A History of Modern Propaganda

Propaganda is a communicative technique that seeks to manipulate the opinions and attitudes of a targeted audience. It intends to change existing belief systems, value structures, and political positions in order to create specific attitudes toward a subject of public discourse in a manner favorable to the propagandist. Specific messages usually are linked to an overwhelming ideology (Bussemer, 2005). Propaganda is directed at a large number of people and thus is communicated by mass media. It can use different media genres, such as speeches, advertisements, editorials, articles, songs, or posters. Propaganda is a function of the political system and strives to gain or defend political power (Cunningham, 2008). It is ideological in the sense that it tries to “naturalize” specific, self-interested viewpoints and opinions to let them appear self-evident, logical, and in the public interest. Propaganda may, for tactical reasons, take the form of open public discourse or dialogue, but it is always directed toward a previously defined end that the propagandists carefully attempt to achieve. In this sense, it is always unidirectional communication (Ellul, 2006).

In this new understanding, propaganda became one of the most important concepts of the French Revolution.
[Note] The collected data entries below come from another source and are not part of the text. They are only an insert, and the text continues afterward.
(** *** The steps of [close] *)

Lemma begin_close_ok code reason who c m : xinv c → begin_close code reason who c = Some m → step_ok c m.
Proof.
  destruct c as [s cl ts loops hs n ret lateS lateR lateT]. intros Hx. unfold begin_close. simpl.
  destruct cl; [done|]. destruct (s_closedErr s) as [e|] eqn:He; intros [= <-]; (eexists; split; [done|]).
  { destruct who; [done|]. split; [|done]. destruct Hx as [? ? ? ? ? ? Hw ? ?]. split; try done. simpl in *.
    intros _. by rewrite He. }
  split; [|by intros E].
  destruct Hx as [Ht Hcl [Hs Hr Hsl Hrl] Hst Hts Hhs Hw Hret Hq]. unfold xwith_closer, xwith_sess.
  unfold closer_ok in Hcl. simpl in *. rewrite He in Hcl. split; simpl; try done.
  - by apply tables_inv_set_closed.
  - intros E. apply Hw in E as [E _]. by rewrite He in E.
Qed.

(** What a step of [close] establishes: the invariant in its next phase, and that
    what other calls rely on is still there. *)
Definition closer_moved (cl : option closer) (lateS lateR : list nat) s s' : Prop :=
  tables_inv s' ∧ closer_ok cl s' ∧ left_ok cl lateS lateR s' ∧
  s_closedErr s' = s_closedErr s ∧ s_qlogClosed s' = s_qlogClosed s ∧
  (∀ t, task_ok s t → task_ok s' t) ∧ (∀ late, closed_streams late s → closed_streams late s').

(** Steps that do not close the connection. *)
Lemma closer_moved_quiet cl cl' lateS lateR s s' : tables_inv s' → quiet s s' → closer_ok (Some cl) s →
  cl_code cl' = cl_code cl → cl_reason cl' = cl_reason cl → cl_phase cl ≠ PCancel → cl_phase cl' ≠ PCancel →
  left_ok (Some cl') lateS lateR s' → closer_moved (Some cl') lateS lateR s s'.
Proof.
  intros Ht' M Hcl Hc Hr Hp Hp' Hl. apply (closer_ok_moves _ _ _ _ _ _ M) in Hcl as (Hce & Hctx & Hcc).
  unfold closer_moved. split_and!; try done.
  - simpl. rewrite Hc, Hr. split_and!; try done. rewrite Hcc. by destruct (cl_phase cl), (cl_phase cl').
  - apply M.
  - apply M.
  - intros t. by eapply task_ok_moves.
  - intros late. apply M.
Qed.

Lemma close_send_flow_left code reason r l lateS lateR s s' owner k : tables_inv s → quiet s s' →
  (∀ k, smap.get k (s_sendFlows s') ≠ Some r) →
  left_ok (Some (mkCloser code reason (PSend ((k, r) :: l)) owner)) lateS lateR s →
  left_ok (Some (mkCloser code reason (PSend l) owner)) lateS lateR s'.
Proof.
  intros Ht M Hnot Hl. apply (left_ok_quiet _ _ _ _ _ Ht M) in Hl.
  destruct Hl as [Hs Hrv Hsl Hrl _]. split; simpl in *; try done.
  - intros l0 k0 r0 [= <-] Hg. destruct (Hs _ k0 r0 eq_refl Hg) as [Hin|]; [|by right].
    apply elem_of_cons in Hin as [->|]; [by apply Hnot in Hg|by left].
  - intros l0 [= <-]. specialize (Hsl _ eq_refl). by apply Forall_cons in Hsl as [_ ?].
Qed.

(** Between the sections of a receive flow that the closer is closing. *)
Lemma receive_section_left code reason p p' lateS lateR s s' owner : tables_inv s → quiet s s' →
  let cl := Some (mkCloser code reason p owner) in
  let cl' := Some (mkCloser code reason p' owner) in
  send_left cl s' = Some [] → send_left cl' s' = Some [] → receive_left cl' s' = receive_left cl s' →
  phase_ok cl' s' → left_ok cl lateS lateR s → left_ok cl' lateS lateR s'.
Proof.
  intros Ht M cl cl' Es Es' Er Hph Hl. apply (left_ok_quiet _ _ _ _ _ Ht M) in Hl.
  destruct Hl as [Hs Hrv Hsl Hrl _]. split; rewrite ?Er; try done; rewrite Es', <- Es; done.
Qed.

Lemma close_receive_flow_left code reason r l lateS lateR s s' owner : tables_inv s → quiet s s' →
  (∀ f, s_rfs s' !! r = Some f → flow_down s' f) →
  left_ok (Some (mkCloser code reason (PCloseStreams r l) owner)) lateS lateR s →
  left_ok (Some (mkCloser code reason (PReceive l) owner)) lateS lateR s'.
Proof.
  intros Ht M Hdown Hl. apply (left_ok_quiet _ _ _ _ _ Ht M) in Hl.
  destruct Hl as [Hs Hrv Hsl Hrl _]. split; simpl in *; try done.
  - intros l0 k0 r0 f0 [= <-] Hg Hf. destruct (Hrv _ k0 r0 f0 eq_refl Hg Hf) as [?|[Hin|?]]; auto.
    apply elem_of_cons in Hin as [->|]; [left; by apply Hdown|auto].
  - intros l0 [= <-]. specialize (Hrl _ eq_refl). by apply Forall_cons in Hrl as [_ ?].
Qed.

(** The snapshots contain what is registered. *)
Lemma snapshot_send_left code reason lateS lateR s owner : tables_inv s →
  left_ok (Some (mkCloser code reason (PSend (go_range (elements (s_sendFlows s)))) owner)) lateS lateR s.
Proof.
  intros Ht. split; simpl; try done.
  - intros l k r [= <-] Hg. left. apply list_elem_of_fmap. exists (k, r). split; [done|].
    by apply elem_of_go_range.
  - intros l [= <-]. apply Forall_forall. intros r ([k ?] & -> & Hin%elem_of_go_range)%list_elem_of_fmap.
    destruct (ti_send s Ht k n Hin) as (f & Hf & _). by eapply lookup_lt_Some.
Qed.

Lemma snapshot_receive_left code reason lateS lateR s owner : tables_inv s →
  left_ok (Some (mkCloser code reason (PSend []) owner)) lateS lateR s →
  left_ok (Some (mkCloser code reason (PReceive (go_range (elements (s_receiveFlows s)))) owner)) lateS lateR s.
Proof.
  intros Ht [Hs _ Hsl _ _]. split; simpl in *; try done.
  - intros l k r f [= <-] Hg _. right. left. apply list_elem_of_fmap. exists (k, r). split; [done|].
    by apply elem_of_go_range.
  - intros l [= <-]. apply Forall_forall. intros r ([k ?] & -> & Hin%elem_of_go_range)%list_elem_of_fmap.
    destruct (ti_receive s Ht k n Hin) as (f & Hf & _). by eapply lookup_lt_Some.
Qed.

Lemma close_conn_moved code reason lateS lateR s owner cerr (conn : C) :
  tables_inv s → closer_ok (Some (mkCloser code reason (PReceive []) owner)) s →
  left_ok (Some (mkCloser code reason (PReceive []) owner)) lateS lateR s →
  CloseWithError code reason (s_conn s) = (cerr, conn) →
  closer_moved (Some (mkCloser code reason PCancel owner)) lateS lateR s
    (set_closed conn (s_closedErr s) cerr (s_ctxDone s) s).
Proof.
  intros Ht (Hce & Hctx & Hcc) Hl Hc%calls_CloseWithError. simpl in *. unfold closer_moved. split_and!; try done.
  - by apply tables_inv_set_closed.
  - simpl. split_and!; try done. by rewrite Hc, conn_closes_app, Hcc.
  - by destruct Hl.
  - intros late Hst r f i st Hr Hcf Hi Hst'. simpl in *. rewrite Hc, stream_closes_app, elem_of_app.
    destruct (Hst r f i st Hr Hcf Hi Hst'); auto.
Qed.

(** What [close] does to the session, between its phases. *)
Lemma close_step_ok code reason p lateS lateR s owner :
  let cl := Some (mkCloser code reason p owner) in
  tables_inv s → closer_ok cl s → left_ok cl lateS lateR s →
  ∃ p' s', close_step code reason p s = Ret (p', s') ∧
    closer_moved ((λ p', mkCloser code reason p' owner) <$> p') lateS lateR s s'.
Proof.
  intros cl Ht Hcl Hl. subst cl. destruct p as [|[|[k r] l]|[|[k r] l]|r l|r l|]; cbn [close_step].
  - eexists _, _. split; [done|]. eapply closer_moved_quiet; try done; [apply quiet_refl|].
    by apply snapshot_send_left.
  - eexists _, _. split; [done|]. eapply closer_moved_quiet; try done; [apply quiet_refl|].
    by apply snapshot_receive_left.
  - pose proof (lf_send_lt _ _ _ _ Hl _ eq_refl) as Hlt. simpl in Hlt. apply Forall_cons in Hlt as [Hr _].
    destruct (closeSendFlow_moves r s Ht Hr) as (err & s' & -> & Ht' & M & Hnot & _). bind_simpl.
    eexists _, _. split; [done|]. eapply closer_moved_quiet; try done.
    exact (close_send_flow_left code reason r l lateS lateR s s' owner k Ht M Hnot Hl).
  - destruct (CloseWithError code reason (s_conn s)) as [cerr c'] eqn:Hc.
    eexists _, _. split; [done|]. by apply close_conn_moved.
  - pose proof (lf_receive_lt _ _ _ _ Hl _ eq_refl) as Hlt. simpl in Hlt. apply Forall_cons in Hlt as [Hr _].
    destruct (flow_cancelCtx_moves r s Ht Hr) as (s' & f' & -> & Ht' & M & Hr' & Hx'). bind_simpl.
    eexists _, _. split; [done|]. eapply closer_moved_quiet; try done.
    apply (receive_section_left code reason (PReceive ((k, r) :: l)) (PCloseBuffer r l) lateS lateR s s' owner Ht M); try done.
    by exists f'.
  - destruct (lf_phase _ _ _ _ Hl) as (f & Hr & Hx).
    destruct (flow_closeBuffer_moves r f s Ht Hr Hx) as (s' & f' & -> & Ht' & M & Hr' & Hc'). bind_simpl.
    eexists _, _. split; [done|]. eapply closer_moved_quiet; try done.
    apply (receive_section_left code reason (PCloseBuffer r l) (PCloseStreams r l) lateS lateR s s' owner Ht M); try done.
    by exists f'.
  - destruct (lf_phase _ _ _ _ Hl) as (f & Hr & Hc).
    destruct (flow_closeStreams_moves r f s Ht Hr) as (s' & -> & Ht' & M & Hsame & Hst). bind_simpl.
    eexists _, _. split; [done|]. eapply closer_moved_quiet; try done.
    eapply close_receive_flow_left; [exact Ht|exact M| |exact Hl].
    intros f0 Hr0. rewrite Hsame, Hr in Hr0. by injection Hr0 as <-.
  - eexists _, _. split; [done|]. destruct Hcl as (Hce & Hctx & Hcc). unfold closer_moved. simpl in *.
    split_and!; try done; [by apply tables_inv_set_closed|by rewrite Hce|].
    destruct Hl as [Hs Hrv Hsl Hrl _]. split; unfold send_left, receive_left in *; simpl in *; rewrite ?Hce; eauto.
Qed.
In analogy to the church's missionary work, the revolutionaries in Paris saw it as their duty to spread the ideals of the French Revolution to other European countries, thus raising widespread fear in conservative Europe about the agitating effects of secret and influential clubs. For the first time in history, propaganda was regarded as a technique, which could universally be employed for all political aims (Jackall, 2007). Fear of propaganda increased even further during the European uprisings in the year 1830, when conservative governments were convinced that the French were exporting their revolution by means of propaganda. This assumption was indeed more fitting in 1830 than in 1789, because by then propaganda had lost its negative connotation among European democrats (Sproule, 2007). While it gained a reputation as an effective instrument to propagate revolutionary ideas, the term lost its association with traditional propaganda agencies like the propaganda fide.

It was only logical that the strongest political power of the 19th century, the labor movement, soon discovered and developed the potential of propaganda. Early in their Paris exile, Karl Marx, Wilhelm Weitling, and Heinrich Heine fervently debated the impact of propaganda and its function for the promotion of communism (Thomson, 2007). In this discourse, Marx neglected the use of the term propaganda , because in his view it did not conform to his claim that communist ideology should be based on rational thinking and scientific accuracy. As a result, the labor movement was deeply split about how to use the concept of propaganda: while communists in the Soviet Union as well as in France and in Germany employed it excessively, social democrats avoided it and spoke rather about agitation. As a result propaganda gained very little momentum in the Western European labor movement, whereas in communist regimes it came under the influence of Vladimir ...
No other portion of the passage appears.